*TASK ITEM*. Start the output with the opening line of the listing below and continue, reproducing each line exactly, up to and including the line that contains "are; with another".

*INPUT*.
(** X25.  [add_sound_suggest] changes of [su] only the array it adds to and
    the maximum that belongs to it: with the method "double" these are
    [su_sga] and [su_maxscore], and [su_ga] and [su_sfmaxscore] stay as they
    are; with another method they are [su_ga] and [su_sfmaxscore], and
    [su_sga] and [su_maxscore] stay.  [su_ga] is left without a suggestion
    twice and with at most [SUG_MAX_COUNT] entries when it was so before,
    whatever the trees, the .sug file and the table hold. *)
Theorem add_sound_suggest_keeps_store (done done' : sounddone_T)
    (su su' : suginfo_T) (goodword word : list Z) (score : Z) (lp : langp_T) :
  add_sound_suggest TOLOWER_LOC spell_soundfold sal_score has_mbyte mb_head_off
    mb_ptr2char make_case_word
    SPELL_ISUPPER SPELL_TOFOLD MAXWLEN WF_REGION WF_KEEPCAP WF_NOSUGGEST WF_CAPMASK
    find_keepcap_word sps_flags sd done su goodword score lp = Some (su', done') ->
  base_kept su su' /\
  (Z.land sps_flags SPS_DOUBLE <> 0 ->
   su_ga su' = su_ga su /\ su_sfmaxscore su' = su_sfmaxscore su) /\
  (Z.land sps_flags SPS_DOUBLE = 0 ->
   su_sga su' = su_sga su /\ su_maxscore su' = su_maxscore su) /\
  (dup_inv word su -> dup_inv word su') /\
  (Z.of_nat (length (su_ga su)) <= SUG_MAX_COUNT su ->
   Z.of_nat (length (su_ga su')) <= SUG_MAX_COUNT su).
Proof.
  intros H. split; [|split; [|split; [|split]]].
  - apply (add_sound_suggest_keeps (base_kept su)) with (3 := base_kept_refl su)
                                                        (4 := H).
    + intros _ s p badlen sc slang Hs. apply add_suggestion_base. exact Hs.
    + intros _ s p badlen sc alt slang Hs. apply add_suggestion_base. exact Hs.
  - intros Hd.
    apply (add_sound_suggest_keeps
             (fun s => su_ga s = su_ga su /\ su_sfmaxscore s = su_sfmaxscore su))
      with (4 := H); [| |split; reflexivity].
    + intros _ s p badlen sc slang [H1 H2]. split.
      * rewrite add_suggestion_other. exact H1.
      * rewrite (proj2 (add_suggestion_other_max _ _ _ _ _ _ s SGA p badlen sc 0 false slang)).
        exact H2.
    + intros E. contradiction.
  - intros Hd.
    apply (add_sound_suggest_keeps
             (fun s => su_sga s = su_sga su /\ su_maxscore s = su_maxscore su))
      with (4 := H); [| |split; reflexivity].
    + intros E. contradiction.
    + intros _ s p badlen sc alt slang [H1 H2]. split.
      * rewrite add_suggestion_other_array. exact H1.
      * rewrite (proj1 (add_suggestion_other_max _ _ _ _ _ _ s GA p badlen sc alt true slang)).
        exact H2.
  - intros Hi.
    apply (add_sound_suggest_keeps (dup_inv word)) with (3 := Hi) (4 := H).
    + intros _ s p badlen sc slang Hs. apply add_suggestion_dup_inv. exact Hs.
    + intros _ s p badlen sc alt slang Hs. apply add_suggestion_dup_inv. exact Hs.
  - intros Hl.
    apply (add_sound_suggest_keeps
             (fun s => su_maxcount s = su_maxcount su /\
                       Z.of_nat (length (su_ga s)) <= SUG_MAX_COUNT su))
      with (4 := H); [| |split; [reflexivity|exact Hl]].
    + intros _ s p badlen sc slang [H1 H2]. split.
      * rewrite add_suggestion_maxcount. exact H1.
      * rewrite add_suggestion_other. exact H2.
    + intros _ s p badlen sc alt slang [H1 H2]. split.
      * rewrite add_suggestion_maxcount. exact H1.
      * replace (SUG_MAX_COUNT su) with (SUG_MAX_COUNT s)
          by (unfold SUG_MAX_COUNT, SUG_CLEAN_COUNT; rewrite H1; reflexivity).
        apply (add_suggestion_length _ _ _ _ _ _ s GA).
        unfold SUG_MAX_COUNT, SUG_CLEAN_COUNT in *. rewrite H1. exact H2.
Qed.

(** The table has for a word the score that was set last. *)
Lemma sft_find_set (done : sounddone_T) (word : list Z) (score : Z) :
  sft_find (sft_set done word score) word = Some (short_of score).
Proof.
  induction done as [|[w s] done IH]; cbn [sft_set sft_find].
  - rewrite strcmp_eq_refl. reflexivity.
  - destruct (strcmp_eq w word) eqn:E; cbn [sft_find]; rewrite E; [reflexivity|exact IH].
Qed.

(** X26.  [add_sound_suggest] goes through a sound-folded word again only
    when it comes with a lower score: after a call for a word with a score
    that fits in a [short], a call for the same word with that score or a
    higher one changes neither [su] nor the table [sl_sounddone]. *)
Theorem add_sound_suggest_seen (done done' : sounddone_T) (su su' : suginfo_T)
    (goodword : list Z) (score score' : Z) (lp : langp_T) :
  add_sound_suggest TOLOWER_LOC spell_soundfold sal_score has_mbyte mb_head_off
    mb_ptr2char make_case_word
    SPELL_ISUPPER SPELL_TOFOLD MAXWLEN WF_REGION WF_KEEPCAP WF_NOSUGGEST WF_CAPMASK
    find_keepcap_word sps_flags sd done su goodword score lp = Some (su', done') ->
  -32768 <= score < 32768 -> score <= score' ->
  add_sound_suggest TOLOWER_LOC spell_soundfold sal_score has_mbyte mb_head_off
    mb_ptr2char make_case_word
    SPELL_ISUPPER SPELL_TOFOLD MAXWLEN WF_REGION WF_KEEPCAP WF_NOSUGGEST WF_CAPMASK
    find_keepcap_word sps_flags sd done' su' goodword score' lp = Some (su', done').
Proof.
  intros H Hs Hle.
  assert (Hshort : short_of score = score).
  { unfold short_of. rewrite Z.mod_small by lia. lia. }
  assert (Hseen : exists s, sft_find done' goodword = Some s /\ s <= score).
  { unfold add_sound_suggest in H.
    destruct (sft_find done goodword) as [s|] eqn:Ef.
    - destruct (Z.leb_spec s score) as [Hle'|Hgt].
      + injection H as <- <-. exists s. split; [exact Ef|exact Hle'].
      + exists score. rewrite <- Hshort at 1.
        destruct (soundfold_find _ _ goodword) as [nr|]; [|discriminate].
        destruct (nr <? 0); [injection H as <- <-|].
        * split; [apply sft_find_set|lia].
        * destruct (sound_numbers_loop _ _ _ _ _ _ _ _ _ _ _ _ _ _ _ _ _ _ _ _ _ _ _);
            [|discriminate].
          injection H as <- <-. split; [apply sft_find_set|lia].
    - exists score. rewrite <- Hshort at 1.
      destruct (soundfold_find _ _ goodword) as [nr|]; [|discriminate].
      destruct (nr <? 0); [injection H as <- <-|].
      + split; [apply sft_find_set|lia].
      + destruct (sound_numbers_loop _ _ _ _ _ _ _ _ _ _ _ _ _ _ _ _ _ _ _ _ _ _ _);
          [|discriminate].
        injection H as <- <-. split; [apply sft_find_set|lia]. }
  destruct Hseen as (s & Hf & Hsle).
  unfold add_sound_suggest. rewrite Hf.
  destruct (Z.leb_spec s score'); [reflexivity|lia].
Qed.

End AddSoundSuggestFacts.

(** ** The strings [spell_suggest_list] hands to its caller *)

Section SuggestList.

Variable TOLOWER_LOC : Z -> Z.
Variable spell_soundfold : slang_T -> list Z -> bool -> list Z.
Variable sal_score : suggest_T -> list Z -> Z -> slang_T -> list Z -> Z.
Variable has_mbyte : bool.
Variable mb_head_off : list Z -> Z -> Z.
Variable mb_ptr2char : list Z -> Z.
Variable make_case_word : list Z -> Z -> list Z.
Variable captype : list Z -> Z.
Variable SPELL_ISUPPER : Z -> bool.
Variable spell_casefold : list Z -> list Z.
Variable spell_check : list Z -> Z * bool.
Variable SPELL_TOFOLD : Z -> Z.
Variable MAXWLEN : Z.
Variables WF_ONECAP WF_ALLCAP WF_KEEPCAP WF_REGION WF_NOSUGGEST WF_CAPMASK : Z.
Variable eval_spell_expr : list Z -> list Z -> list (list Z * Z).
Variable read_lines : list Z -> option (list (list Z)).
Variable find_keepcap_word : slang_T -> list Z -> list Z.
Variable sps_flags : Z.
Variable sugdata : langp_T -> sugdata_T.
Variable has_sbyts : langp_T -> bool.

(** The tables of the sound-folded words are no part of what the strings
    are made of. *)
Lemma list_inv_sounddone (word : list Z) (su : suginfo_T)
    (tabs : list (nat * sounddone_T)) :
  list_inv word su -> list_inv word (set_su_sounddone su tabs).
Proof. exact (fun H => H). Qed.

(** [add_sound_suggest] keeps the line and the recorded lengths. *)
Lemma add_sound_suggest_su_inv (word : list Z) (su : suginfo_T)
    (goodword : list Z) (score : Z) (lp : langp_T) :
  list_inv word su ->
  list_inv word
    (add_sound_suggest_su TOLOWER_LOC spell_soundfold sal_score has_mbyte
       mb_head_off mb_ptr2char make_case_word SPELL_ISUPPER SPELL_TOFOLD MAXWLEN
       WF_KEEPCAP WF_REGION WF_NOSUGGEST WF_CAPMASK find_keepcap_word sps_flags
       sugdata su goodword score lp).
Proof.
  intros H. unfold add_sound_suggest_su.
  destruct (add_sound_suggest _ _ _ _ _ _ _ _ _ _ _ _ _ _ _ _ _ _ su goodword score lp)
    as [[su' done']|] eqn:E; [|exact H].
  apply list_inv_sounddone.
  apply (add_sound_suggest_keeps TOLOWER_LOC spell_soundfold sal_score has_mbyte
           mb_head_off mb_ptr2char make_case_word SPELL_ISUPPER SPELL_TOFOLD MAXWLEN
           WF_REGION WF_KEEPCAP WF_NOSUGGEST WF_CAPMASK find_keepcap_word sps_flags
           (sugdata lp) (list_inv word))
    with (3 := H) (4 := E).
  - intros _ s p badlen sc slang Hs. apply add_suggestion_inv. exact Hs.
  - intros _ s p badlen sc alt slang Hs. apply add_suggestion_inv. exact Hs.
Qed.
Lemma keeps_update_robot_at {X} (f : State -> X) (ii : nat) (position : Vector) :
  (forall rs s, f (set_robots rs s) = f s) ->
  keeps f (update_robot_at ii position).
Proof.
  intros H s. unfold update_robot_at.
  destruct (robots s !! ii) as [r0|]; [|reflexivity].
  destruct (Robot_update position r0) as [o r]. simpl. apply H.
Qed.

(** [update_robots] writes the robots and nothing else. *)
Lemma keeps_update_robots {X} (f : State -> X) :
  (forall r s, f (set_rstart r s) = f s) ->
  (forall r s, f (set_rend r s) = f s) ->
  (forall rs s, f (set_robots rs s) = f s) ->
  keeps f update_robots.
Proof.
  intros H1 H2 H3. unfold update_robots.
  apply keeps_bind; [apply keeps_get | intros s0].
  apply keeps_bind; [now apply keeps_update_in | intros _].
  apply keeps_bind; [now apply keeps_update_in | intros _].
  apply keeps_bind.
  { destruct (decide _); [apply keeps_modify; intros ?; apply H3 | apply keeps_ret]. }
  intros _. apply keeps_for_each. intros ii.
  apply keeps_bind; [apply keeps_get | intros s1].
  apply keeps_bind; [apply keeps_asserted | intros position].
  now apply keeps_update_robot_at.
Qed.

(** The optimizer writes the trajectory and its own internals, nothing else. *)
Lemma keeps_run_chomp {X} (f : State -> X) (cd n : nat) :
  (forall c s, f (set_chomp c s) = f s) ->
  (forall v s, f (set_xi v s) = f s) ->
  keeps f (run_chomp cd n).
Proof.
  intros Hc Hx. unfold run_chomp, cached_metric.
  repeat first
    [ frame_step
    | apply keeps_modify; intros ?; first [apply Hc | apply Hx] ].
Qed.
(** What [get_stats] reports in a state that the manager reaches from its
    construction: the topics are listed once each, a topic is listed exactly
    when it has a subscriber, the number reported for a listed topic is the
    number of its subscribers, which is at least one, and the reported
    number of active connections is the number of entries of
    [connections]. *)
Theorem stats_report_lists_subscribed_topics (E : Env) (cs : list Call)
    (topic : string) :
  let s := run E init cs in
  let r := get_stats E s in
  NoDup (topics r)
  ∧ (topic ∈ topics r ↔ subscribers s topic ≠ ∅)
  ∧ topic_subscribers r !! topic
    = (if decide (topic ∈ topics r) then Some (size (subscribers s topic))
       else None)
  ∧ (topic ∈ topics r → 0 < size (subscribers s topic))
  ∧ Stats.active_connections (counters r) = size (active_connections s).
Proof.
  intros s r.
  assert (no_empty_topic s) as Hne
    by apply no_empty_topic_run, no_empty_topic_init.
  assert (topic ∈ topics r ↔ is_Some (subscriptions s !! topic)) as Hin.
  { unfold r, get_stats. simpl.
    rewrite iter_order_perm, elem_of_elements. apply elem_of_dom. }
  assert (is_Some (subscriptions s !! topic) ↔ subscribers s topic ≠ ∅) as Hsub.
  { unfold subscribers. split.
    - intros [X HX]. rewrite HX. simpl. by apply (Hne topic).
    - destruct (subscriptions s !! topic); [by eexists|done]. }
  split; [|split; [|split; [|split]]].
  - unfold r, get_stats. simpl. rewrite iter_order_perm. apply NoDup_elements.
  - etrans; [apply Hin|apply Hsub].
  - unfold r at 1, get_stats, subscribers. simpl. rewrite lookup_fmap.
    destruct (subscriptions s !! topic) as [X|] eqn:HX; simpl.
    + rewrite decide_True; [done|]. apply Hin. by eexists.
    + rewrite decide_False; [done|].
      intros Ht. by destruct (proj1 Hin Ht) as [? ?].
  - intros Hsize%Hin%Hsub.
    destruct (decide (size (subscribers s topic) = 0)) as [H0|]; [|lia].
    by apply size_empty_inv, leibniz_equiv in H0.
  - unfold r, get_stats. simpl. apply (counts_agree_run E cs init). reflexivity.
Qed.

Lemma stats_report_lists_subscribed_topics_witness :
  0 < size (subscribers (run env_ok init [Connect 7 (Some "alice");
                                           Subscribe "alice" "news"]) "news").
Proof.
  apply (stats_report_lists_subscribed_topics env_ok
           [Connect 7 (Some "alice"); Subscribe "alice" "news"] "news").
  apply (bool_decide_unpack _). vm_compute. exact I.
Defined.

*RESPONSE AREA*.
(** X25.  [add_sound_suggest] changes of [su] only the array it adds to and
    the maximum that belongs to it: with the method "double" these are
    [su_sga] and [su_maxscore], and [su_ga] and [su_sfmaxscore] stay as they
    are; with another method they are [su_ga] and [su_sfmaxscore], and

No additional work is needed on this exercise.